Task to carry out
In the listing below, find the line containing "rewrite (mapM_spec row_line" and the line containing "Lemma search_parts_returns_table (q". Repeat exactly those two lines and every line between them, nothing more.

Given information
────

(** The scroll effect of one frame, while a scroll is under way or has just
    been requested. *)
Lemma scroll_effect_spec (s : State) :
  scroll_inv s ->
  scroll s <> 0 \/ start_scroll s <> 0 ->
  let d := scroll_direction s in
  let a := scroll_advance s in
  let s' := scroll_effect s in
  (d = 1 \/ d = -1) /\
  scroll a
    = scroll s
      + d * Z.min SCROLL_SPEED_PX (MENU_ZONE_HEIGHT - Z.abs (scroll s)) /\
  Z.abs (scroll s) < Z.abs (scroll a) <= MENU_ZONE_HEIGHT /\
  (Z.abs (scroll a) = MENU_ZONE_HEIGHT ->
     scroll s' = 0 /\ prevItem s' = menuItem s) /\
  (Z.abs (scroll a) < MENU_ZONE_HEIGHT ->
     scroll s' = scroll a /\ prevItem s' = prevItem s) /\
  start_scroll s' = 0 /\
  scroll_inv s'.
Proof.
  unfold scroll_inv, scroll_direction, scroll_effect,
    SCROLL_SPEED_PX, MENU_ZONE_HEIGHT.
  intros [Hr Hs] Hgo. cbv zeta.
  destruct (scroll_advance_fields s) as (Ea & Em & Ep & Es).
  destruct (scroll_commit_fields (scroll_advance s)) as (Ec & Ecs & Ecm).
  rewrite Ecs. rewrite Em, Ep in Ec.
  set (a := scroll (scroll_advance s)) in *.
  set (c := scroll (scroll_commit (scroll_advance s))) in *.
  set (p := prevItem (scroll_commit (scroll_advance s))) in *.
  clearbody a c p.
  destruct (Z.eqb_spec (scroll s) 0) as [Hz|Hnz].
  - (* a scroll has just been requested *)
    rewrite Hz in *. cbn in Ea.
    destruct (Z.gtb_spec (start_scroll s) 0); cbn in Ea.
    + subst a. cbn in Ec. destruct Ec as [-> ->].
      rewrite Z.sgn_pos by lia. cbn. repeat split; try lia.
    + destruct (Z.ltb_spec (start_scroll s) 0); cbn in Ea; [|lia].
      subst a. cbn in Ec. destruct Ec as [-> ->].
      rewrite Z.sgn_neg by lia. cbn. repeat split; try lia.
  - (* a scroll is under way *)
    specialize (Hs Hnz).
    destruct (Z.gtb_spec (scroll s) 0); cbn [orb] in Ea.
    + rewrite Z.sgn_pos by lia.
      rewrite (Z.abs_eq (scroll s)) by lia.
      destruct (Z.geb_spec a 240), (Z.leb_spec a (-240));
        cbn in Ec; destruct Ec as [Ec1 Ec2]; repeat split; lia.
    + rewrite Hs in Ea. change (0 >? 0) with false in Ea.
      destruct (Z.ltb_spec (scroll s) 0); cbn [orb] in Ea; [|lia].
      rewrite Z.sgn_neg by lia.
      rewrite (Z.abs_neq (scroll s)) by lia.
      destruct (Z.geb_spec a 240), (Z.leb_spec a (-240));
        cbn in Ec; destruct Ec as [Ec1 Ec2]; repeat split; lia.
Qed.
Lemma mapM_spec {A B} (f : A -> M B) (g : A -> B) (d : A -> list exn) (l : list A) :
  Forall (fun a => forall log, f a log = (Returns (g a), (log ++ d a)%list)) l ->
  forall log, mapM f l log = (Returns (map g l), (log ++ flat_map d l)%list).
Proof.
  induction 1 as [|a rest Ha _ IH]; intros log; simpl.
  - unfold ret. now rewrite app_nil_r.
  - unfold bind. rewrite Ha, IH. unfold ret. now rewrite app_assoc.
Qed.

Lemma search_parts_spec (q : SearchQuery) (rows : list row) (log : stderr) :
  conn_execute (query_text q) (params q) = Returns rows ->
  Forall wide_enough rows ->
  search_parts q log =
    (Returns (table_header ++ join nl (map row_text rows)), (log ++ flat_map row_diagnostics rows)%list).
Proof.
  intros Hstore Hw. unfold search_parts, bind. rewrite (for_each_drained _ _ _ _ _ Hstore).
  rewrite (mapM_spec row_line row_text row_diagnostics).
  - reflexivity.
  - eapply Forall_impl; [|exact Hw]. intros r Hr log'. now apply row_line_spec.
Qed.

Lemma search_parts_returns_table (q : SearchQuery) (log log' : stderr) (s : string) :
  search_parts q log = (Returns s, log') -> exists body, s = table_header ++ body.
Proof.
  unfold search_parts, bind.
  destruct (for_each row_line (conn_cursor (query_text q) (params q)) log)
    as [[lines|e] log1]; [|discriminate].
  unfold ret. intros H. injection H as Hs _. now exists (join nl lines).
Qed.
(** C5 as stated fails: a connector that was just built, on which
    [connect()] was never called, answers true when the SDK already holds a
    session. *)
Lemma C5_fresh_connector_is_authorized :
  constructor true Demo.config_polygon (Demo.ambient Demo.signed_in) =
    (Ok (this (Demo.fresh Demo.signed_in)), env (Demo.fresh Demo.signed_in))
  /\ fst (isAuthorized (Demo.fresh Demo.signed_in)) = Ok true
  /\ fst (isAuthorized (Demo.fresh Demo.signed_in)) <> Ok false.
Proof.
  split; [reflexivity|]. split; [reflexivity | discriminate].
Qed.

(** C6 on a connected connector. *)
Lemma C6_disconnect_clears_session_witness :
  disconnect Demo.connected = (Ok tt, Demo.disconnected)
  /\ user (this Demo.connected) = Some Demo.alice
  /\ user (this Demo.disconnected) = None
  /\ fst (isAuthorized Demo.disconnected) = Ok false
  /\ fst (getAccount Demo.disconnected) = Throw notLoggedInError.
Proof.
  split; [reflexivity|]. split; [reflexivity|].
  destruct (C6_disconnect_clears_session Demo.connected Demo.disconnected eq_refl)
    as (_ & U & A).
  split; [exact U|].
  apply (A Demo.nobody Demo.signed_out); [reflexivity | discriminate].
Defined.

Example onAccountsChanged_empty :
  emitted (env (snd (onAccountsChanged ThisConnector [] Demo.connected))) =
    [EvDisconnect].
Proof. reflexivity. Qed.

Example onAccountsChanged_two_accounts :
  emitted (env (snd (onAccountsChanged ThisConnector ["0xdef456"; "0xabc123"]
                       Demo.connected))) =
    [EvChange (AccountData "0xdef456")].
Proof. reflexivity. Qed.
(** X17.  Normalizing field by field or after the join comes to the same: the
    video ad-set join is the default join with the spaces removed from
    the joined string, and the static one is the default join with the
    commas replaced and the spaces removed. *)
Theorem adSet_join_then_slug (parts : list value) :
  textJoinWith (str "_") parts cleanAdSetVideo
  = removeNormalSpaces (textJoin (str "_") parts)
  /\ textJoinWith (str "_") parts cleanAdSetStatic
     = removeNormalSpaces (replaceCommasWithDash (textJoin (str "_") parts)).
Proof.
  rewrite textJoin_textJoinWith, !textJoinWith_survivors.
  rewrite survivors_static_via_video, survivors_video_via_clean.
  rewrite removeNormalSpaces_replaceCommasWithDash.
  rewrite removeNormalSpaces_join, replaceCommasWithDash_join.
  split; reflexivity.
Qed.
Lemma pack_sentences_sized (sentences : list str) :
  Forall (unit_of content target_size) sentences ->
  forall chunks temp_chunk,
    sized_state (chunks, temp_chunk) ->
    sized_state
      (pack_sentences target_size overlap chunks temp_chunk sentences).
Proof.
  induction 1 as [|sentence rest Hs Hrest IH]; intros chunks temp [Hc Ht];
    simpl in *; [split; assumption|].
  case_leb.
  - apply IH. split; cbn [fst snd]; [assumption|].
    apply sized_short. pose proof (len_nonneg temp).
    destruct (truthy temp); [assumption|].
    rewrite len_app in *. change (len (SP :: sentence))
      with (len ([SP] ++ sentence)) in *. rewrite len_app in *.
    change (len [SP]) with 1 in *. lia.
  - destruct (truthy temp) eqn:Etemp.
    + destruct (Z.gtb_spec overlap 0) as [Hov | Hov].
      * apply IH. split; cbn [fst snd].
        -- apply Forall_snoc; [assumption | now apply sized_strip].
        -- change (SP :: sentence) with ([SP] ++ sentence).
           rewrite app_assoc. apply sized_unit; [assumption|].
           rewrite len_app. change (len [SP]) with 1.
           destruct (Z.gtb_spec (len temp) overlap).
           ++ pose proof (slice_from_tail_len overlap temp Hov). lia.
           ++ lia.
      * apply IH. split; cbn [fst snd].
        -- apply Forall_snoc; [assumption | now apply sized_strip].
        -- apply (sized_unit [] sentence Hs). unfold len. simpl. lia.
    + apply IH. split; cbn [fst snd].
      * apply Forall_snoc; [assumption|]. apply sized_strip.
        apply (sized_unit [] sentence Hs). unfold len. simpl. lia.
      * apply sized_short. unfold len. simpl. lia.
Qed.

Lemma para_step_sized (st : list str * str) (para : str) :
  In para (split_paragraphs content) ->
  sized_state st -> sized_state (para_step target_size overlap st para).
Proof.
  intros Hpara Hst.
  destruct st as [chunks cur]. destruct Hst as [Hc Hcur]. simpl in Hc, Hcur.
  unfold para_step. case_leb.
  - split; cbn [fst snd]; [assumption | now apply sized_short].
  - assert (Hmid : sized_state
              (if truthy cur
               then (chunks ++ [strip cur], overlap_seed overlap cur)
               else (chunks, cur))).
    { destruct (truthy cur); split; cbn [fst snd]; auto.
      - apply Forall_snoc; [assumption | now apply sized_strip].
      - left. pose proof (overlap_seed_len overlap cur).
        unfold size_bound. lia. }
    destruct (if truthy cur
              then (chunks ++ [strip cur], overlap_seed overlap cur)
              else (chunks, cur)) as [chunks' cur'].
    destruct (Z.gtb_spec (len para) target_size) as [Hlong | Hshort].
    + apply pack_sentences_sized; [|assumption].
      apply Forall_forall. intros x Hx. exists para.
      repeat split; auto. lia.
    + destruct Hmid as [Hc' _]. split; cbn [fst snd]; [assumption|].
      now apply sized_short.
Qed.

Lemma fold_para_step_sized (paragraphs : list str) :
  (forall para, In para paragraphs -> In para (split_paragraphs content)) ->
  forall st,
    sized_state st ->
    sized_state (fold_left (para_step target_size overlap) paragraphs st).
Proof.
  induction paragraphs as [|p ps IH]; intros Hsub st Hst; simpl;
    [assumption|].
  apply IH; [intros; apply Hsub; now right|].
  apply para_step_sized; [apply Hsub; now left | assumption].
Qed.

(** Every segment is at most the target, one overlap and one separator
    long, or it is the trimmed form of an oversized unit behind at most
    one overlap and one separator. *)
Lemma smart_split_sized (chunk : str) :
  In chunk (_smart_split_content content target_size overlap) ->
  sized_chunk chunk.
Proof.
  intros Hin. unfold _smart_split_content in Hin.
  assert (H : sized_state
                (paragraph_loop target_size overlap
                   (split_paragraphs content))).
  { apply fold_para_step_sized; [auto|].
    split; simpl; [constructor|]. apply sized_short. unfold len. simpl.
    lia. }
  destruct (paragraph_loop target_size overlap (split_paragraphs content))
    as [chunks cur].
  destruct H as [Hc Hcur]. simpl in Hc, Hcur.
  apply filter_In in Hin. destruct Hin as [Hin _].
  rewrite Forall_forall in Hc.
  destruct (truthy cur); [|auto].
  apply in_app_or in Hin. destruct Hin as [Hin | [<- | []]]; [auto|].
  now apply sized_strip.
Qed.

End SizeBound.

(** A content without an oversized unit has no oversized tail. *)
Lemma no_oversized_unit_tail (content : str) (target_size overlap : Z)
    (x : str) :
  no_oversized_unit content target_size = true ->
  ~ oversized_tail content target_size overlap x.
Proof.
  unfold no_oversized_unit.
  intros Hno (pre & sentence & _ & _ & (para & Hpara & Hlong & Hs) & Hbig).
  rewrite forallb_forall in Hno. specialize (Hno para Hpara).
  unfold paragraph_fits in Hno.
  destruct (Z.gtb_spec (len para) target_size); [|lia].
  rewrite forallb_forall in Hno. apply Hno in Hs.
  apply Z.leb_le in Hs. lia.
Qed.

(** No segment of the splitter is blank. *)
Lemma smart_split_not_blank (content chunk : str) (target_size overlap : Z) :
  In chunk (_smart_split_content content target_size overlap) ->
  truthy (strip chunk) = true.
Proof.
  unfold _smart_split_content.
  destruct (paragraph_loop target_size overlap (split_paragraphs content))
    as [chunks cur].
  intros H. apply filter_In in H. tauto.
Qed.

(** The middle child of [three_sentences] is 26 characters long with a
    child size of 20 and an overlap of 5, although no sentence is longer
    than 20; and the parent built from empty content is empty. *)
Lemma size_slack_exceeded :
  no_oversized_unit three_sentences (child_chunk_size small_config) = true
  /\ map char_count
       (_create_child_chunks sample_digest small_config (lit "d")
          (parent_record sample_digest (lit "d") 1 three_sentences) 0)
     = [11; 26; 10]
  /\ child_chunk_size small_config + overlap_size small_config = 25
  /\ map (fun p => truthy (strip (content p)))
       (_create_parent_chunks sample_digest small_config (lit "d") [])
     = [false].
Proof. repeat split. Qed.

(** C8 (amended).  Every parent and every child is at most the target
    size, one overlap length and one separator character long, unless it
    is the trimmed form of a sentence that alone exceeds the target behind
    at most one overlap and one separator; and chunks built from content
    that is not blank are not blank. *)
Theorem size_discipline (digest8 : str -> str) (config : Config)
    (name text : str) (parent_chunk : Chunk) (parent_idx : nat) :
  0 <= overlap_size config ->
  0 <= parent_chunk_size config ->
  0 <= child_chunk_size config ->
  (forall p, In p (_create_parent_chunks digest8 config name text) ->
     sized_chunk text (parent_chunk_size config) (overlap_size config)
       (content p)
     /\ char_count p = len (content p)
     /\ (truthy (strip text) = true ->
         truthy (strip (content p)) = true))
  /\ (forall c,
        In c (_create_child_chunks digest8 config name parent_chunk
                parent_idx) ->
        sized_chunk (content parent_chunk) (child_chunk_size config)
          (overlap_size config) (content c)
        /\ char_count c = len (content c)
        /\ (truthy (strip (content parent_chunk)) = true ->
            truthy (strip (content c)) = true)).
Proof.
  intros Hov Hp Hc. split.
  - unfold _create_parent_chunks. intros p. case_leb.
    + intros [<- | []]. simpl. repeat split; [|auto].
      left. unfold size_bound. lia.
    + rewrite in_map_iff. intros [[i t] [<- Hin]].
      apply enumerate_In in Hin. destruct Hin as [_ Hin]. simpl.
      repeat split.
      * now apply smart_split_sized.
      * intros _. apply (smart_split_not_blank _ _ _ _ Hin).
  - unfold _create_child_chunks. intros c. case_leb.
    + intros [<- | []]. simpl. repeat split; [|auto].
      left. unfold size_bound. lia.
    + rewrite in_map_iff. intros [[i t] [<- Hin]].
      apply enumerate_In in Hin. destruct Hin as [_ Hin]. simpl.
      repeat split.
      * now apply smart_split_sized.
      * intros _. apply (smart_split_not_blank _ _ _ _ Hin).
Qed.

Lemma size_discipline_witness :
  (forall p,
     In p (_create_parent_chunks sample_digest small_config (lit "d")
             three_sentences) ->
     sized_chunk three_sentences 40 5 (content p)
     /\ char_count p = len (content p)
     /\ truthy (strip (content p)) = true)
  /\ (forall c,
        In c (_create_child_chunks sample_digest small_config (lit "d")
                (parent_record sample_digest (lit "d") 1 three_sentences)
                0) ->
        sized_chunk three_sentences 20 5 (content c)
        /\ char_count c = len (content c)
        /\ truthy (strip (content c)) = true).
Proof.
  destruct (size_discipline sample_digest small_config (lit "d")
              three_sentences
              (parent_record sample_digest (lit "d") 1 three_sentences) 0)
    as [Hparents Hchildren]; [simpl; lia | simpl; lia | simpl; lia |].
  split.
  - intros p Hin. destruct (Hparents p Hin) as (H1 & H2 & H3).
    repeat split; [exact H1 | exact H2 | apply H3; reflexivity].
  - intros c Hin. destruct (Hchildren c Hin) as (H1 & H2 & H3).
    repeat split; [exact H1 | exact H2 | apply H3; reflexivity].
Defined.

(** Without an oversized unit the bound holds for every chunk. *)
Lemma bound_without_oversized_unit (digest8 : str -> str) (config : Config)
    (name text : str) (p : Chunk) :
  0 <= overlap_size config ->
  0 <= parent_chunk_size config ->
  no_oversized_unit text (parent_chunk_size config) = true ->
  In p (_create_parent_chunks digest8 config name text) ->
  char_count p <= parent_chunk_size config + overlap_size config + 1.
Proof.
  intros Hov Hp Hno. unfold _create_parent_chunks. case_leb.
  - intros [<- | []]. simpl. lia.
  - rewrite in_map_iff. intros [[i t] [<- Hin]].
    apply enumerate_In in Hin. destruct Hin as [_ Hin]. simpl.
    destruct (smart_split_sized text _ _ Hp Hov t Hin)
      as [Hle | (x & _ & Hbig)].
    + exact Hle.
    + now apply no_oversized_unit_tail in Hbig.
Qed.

────

Answer box
  rewrite (mapM_spec row_line row_text row_diagnostics).
  - reflexivity.
  - eapply Forall_impl; [|exact Hw]. intros r Hr log'. now apply row_line_spec.
Qed.

Lemma search_parts_returns_table (q : SearchQuery) (log log' : stderr) (s : string) :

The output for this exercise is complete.